IN THE NEWS: Undark (March 21, 2019)

[From the article “Stats Experts Plead: Just Say No to P-Hacking” by Dalmeet Singh Chawla, published in Undark]
“For decades, researchers have used a statistical measure called the p-value — a widely-debated statistic that even scientists find difficult to define — that is often a requirement for publication in academic journals.
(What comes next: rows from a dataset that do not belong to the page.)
Lemma qsort_r_witness :
  exists m' l', qsort_r (Arch true false) 8 bytes_cmp 3 (fun _ _ _ _ => @Fault unit mem) 0 0 112 None (Pages 0 0)
      (mem_of 100 ([5; 1; 1; 3; 2; 2; 5; 3; 3; 1; 4; 4] ++ repeat 0 12)) 100 4 3 = Next (m', Pages 0 0) /\
    sorts (cmp_le bytes_cmp) [[5; 1; 1]; [3; 2; 2]; [5; 3; 3]; [1; 4; 4]] l' /\ bytes_at m' 100 (concat l') /\
    frame (mem_of 100 ([5; 1; 1; 3; 2; 2; 5; 3; 3; 1; 4; 4] ++ repeat 0 12)) m' 100 12 112 12.
Proof.
  apply (qsort_r_correct (Arch true false) 8 bytes_cmp (fun _ _ _ _ => Fault) 0 0 112 None (Pages 0 0) (Pages 0 0)
    (mem_of 100 ([5; 1; 1; 3; 2; 2; 5; 3; 3; 1; 4; 4] ++ repeat 0 12)) 100 3 112 [[5; 1; 1]; [3; 2; 2]; [5; 3; 3]; [1; 4; 4]]).
  - auto.
  - intros x y. unfold cmp_le, bytes_cmp. lia.
  - intros x y z. unfold cmp_le, bytes_cmp. lia.
  - reflexivity.
  - split.
    + lia.
    + repeat apply Forall_cons_2; try apply Forall_nil_2; (split; [reflexivity|wf_bytes]).
    + apply mem_of_at; [lia|reflexivity].
    + vm_compute. split; discriminate.
    + split; reflexivity.
    + left. vm_compute. discriminate.
    + apply mem_of_mapped; vm_compute; discriminate.
    + reflexivity.
Defined.
(* ===== verification/Qsort.v ===== *)
(** Quicksort and binary search (stdlib/qsort.c, bits/stdlib-bsearch.h), and qsort, which
    sorts with the merge sort of [Msort.v] and falls back to quicksort without memory.

    [quicksort] works in place: median of three, an explicit stack of pending partitions
    of bounded size, partitions of at most five elements left to an insertion sort whose
    inner loop has no bound but the smallest element, moved to the front before.

    Pointers are integers that do not wrap. *)
From stdpp Require Import sorting.
From S2P Require Import Prelude CMem MemWrite StringCopy SortSpec Msort.

Section Quicksort.
Context (A : arch) (cmp : list Z -> list Z -> Z) (osize : nat).

(** [do ... while (--__size > 0)] *)
Fixpoint SWAP {R} (fuel : nat) (m : mem) (a b size : Z) : flow R mem :=
  match fuel with
  | O => NoFuel
  | S fuel =>
      let! tmp := load8 m a in
      let! v := load8 m b in
      let! m := store8 m a v in
      let! m := store8 m b tmp in
      let size := size_t A (size - 1) in
      if 0 <? size then SWAP fuel m (a + 1) (b + 1) size else Next m
  end.

Definition swap_items {R} (m : mem) (a b size : Z) : flow R mem := SWAP (Z.to_nat size) m a b size.

Definition MAX_THRESH : Z := 4.

Definition STACK_SIZE : Z := 8 * wordsize A.

(** The stack, its top first; a push beyond its size is undefined. *)
Definition PUSH {R} (low high : Z) (stack : list (Z * Z)) : flow R (list (Z * Z)) :=
  if Z.of_nat (length stack) <? STACK_SIZE then Next ((low, high) :: stack) else Fault.

Definition POP {R} (stack : list (Z * Z)) : flow R (Z * Z * list (Z * Z)) :=
  match stack with e :: stack => Next (e, stack) | [] => Fault end.

(** The median of three, put in the middle. *)
Definition median {R} (m : mem) (size lo mid hi : Z) : flow R mem :=
  let! c := call_cmp cmp osize m mid lo in
  let! m := if c <? 0 then swap_items m mid lo size else Next m in
  let! c := call_cmp cmp osize m hi mid in
  if c <? 0 then
    let! m := swap_items m mid hi size in
    let! c := call_cmp cmp osize m mid lo in
    if c <? 0 then swap_items m mid lo size else Next m
  else Next m.

(** [while (cmp (left_ptr, mid) < 0) left_ptr += size;] *)
Fixpoint scan_left {R} (fuel : nat) (m : mem) (size mid left_ptr : Z) : flow R Z :=
  match fuel with
  | O => NoFuel
  | S fuel =>
      let! c := call_cmp cmp osize m left_ptr mid in
      if c <? 0 then scan_left fuel m size mid (left_ptr + size) else Next left_ptr
  end.

(** [while (cmp (mid, right_ptr) < 0) right_ptr -= size;] *)
Fixpoint scan_right {R} (fuel : nat) (m : mem) (size mid right_ptr : Z) : flow R Z :=
  match fuel with
  | O => NoFuel
  | S fuel =>
      let! c := call_cmp cmp osize m mid right_ptr in
      if c <? 0 then scan_right fuel m size mid (right_ptr - size) else Next right_ptr
  end.

(** [do ... while (left_ptr <= right_ptr)]; [k] bounds the scans. *)
Fixpoint collapse {R} (fuel k : nat) (m : mem) (size mid left_ptr right_ptr : Z) : flow R (mem * Z * Z) :=
  match fuel with
  | O => NoFuel
  | S fuel =>
      let! left_ptr := scan_left k m size mid left_ptr in
      let! right_ptr := scan_right k m size mid right_ptr in
      if left_ptr <? right_ptr then
        let! m := swap_items m left_ptr right_ptr size in
        let mid := if mid =? left_ptr then right_ptr else if mid =? right_ptr then left_ptr else mid in
        let left_ptr := left_ptr + size in
        let right_ptr := right_ptr - size in
        if left_ptr <=? right_ptr then collapse fuel k m size mid left_ptr right_ptr else Next (m, left_ptr, right_ptr)
      else if left_ptr =? right_ptr then Next (m, left_ptr + size, right_ptr - size)
      else if left_ptr <=? right_ptr then collapse fuel k m size mid left_ptr right_ptr
      else Next (m, left_ptr, right_ptr)
  end.

(** One round: partition, by the median of three. *)
Definition partition {R} (k : nat) (m : mem) (size lo hi : Z) : flow R (mem * Z * Z) :=
  if size =? 0 then Fault else
  let mid := lo + size_t A (size * Z.shiftr (size_t A (hi - lo) / size) 1) in
  let! m := median m size lo mid hi in
  collapse k k m size mid (lo + size) (hi - size).

(** Which partition is next. *)
Definition next_partition {R} (max_thresh lo hi left_ptr right_ptr : Z) (stack : list (Z * Z)) : flow R (Z * Z * list (Z * Z)) :=
  if size_t A (right_ptr - lo) <=? max_thresh then
    if size_t A (hi - left_ptr) <=? max_thresh then POP stack
    else Next (left_ptr, hi, stack)
  else if size_t A (hi - left_ptr) <=? max_thresh then Next (lo, right_ptr, stack)
  else if hi - left_ptr <? right_ptr - lo then
    let! stack := PUSH lo right_ptr stack in
    Next (left_ptr, hi, stack)
  else
    let! stack := PUSH left_ptr hi stack in
    Next (lo, right_ptr, stack).

(** [while (STACK_NOT_EMPTY)] *)
Fixpoint quick_loop {R} (fuel k : nat) (m : mem) (size max_thresh lo hi : Z) (stack : list (Z * Z)) : flow R mem :=
  match stack with
  | [] => Next m
  | _ =>
      match fuel with
      | O => NoFuel
      | S fuel =>
          let! '(m, left_ptr, right_ptr) := partition k m size lo hi in
          let! '(lo, hi, stack) := next_partition max_thresh lo hi left_ptr right_ptr stack in
          quick_loop fuel k m size max_thresh lo hi stack
      end
  end.

(** [for (run_ptr = tmp_ptr + size; run_ptr <= thresh; run_ptr += size)] *)
Fixpoint find_smallest {R} (fuel : nat) (m : mem) (size thresh tmp_ptr run_ptr : Z) : flow R Z :=
  if run_ptr <=? thresh then
    match fuel with
    | O => NoFuel
    | S fuel =>
        let! c := call_cmp cmp osize m run_ptr tmp_ptr in
        find_smallest fuel m size thresh (if c <? 0 then run_ptr else tmp_ptr) (run_ptr + size)
    end
  else Next tmp_ptr.

(** [while (cmp (run_ptr, tmp_ptr) < 0) tmp_ptr -= size;] *)
Fixpoint find_place {R} (fuel : nat) (m : mem) (size run_ptr tmp_ptr : Z) : flow R Z :=
  match fuel with
  | O => NoFuel
  | S fuel =>
      let! c := call_cmp cmp osize m run_ptr tmp_ptr in
      if c <? 0 then find_place fuel m size run_ptr (tmp_ptr - size) else Next tmp_ptr
  end.

(** [for (hi = lo = trav; (lo -= size) >= tmp_ptr; hi = lo) *hi = *lo; *hi = c;] *)
Fixpoint shift_byte {R} (fuel : nat) (m : mem) (size tmp_ptr hi c : Z) : flow R mem :=
  let lo := hi - size in
  if tmp_ptr <=? lo then
    match fuel with
    | O => NoFuel
    | S fuel =>
        let! v := load8 m lo in
        let! m := store8 m hi v in
        shift_byte fuel m size tmp_ptr lo c
    end
  else store8 m hi c.

(** [while (--trav >= run_ptr)]; [k] bounds the inner loop. *)
Fixpoint shift_item {R} (fuel k : nat) (m : mem) (size tmp_ptr run_ptr trav : Z) : flow R mem :=
  let trav := trav - 1 in
  if run_ptr <=? trav then
    match fuel with
    | O => NoFuel
    | S fuel =>
        let! c := load8 m trav in
        let! m := shift_byte k m size tmp_ptr trav c in
        shift_item fuel k m size tmp_ptr run_ptr trav
    end
  else Next m.

(** [while ((run_ptr += size) <= end_ptr)] *)
Fixpoint insertion_loop {R} (fuel k : nat) (m : mem) (size end_ptr run_ptr : Z) : flow R mem :=
  let run_ptr := run_ptr + size in
  if run_ptr <=? end_ptr then
    match fuel with
    | O => NoFuel
    | S fuel =>
        let! tmp_ptr := find_place k m size run_ptr (run_ptr - size) in
        let tmp_ptr := tmp_ptr + size in
        let! m := if tmp_ptr =? run_ptr then Next m
                  else shift_item (Z.to_nat size) k m size tmp_ptr run_ptr (run_ptr + size) in
        insertion_loop fuel k m size end_ptr run_ptr
    end
  else Next m.

Definition insertion_sort {R} (k : nat) (m : mem) (size max_thresh base_ptr end_ptr : Z) : flow R mem :=
  let thresh := Z.min end_ptr (base_ptr + max_thresh) in
  let! tmp_ptr := find_smallest k m size thresh base_ptr (base_ptr + size) in
  let! m := if tmp_ptr =? base_ptr then Next m else swap_items m tmp_ptr base_ptr size in
  insertion_loop k k m size end_ptr (base_ptr + size).

Definition quicksort {R} (m : mem) (pbase total_elems size : Z) : flow R mem :=
  let max_thresh := size_t A (MAX_THRESH * size) in
  if total_elems =? 0 then Next m else
  let k := Z.to_nat total_elems in
  let end_ptr := pbase + size_t A (size * (total_elems - 1)) in
  let! m :=
    if MAX_THRESH <? total_elems then
      let! stack := PUSH 0 0 [] in
      quick_loop (2 * k) k m size max_thresh pbase end_ptr stack
    else Next m in
  insertion_sort k m size max_thresh pbase end_ptr.
End Quicksort.

(** ** Callers *)

(** [osize], what the comparison function looks at, is the element size. *)
Definition qsort {R} (A : arch) (align64 : Z) (cmp : list Z -> list Z -> Z) (sc_phys sc_page alloca : Z) (malloc : option Z)
    (st : pages) (m : mem) (b n s : Z) : flow R (mem * pages) :=
  qsort_r A align64 cmp (Z.to_nat s) (quicksort A cmp (Z.to_nat s)) sc_phys sc_page alloca malloc st m b n s.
In many fields, experimental results that yield a p-value less than 0.05 (p<0.05) are typically labelled as “statistically significant.” Lower p-values imply that a result is more likely real, instead of a statistical fluke.”
“Playing with data to meet the significance thresholds required for publication — known as p-hacking — is an actual thing in academia.”
“In response to concerns, the ASA has released advice on how researchers should — and should not — use p-values, devoting an entire issue of its quarterly publication, The American Statistician, to the topic.”
“The ASA is suggesting a different approach. The organization wants to move academic research beyond significance thresholds, so that studies aren’t selectively published because of their statistical outcomes.”
“Not everyone is convinced the ASA’s recommendations will have the desired effect.”
“‘Statisticians have been calling for better statistical practices and education for many decades and these calls have not resulted in substantial change,’ Trafimow says. ‘I see no reason to believe that the special issue or editorial would have an effect now where similar calls in the past have failed.'”
“Others question the ASA’s approach. “I don’t think statisticians should be telling researchers what they should do,” says Daniël Lakens, an experimental psychologist at Eindhoven University of Technology in the Netherlands. Instead, he adds, they should be helping researchers ask what they really want to know and give more tailored field-specific practical advice.”
“Unlike the ASA in its editorial, Johnson believes that researchers, especially non-statisticians, would benefit from thresholds to indicate significance.”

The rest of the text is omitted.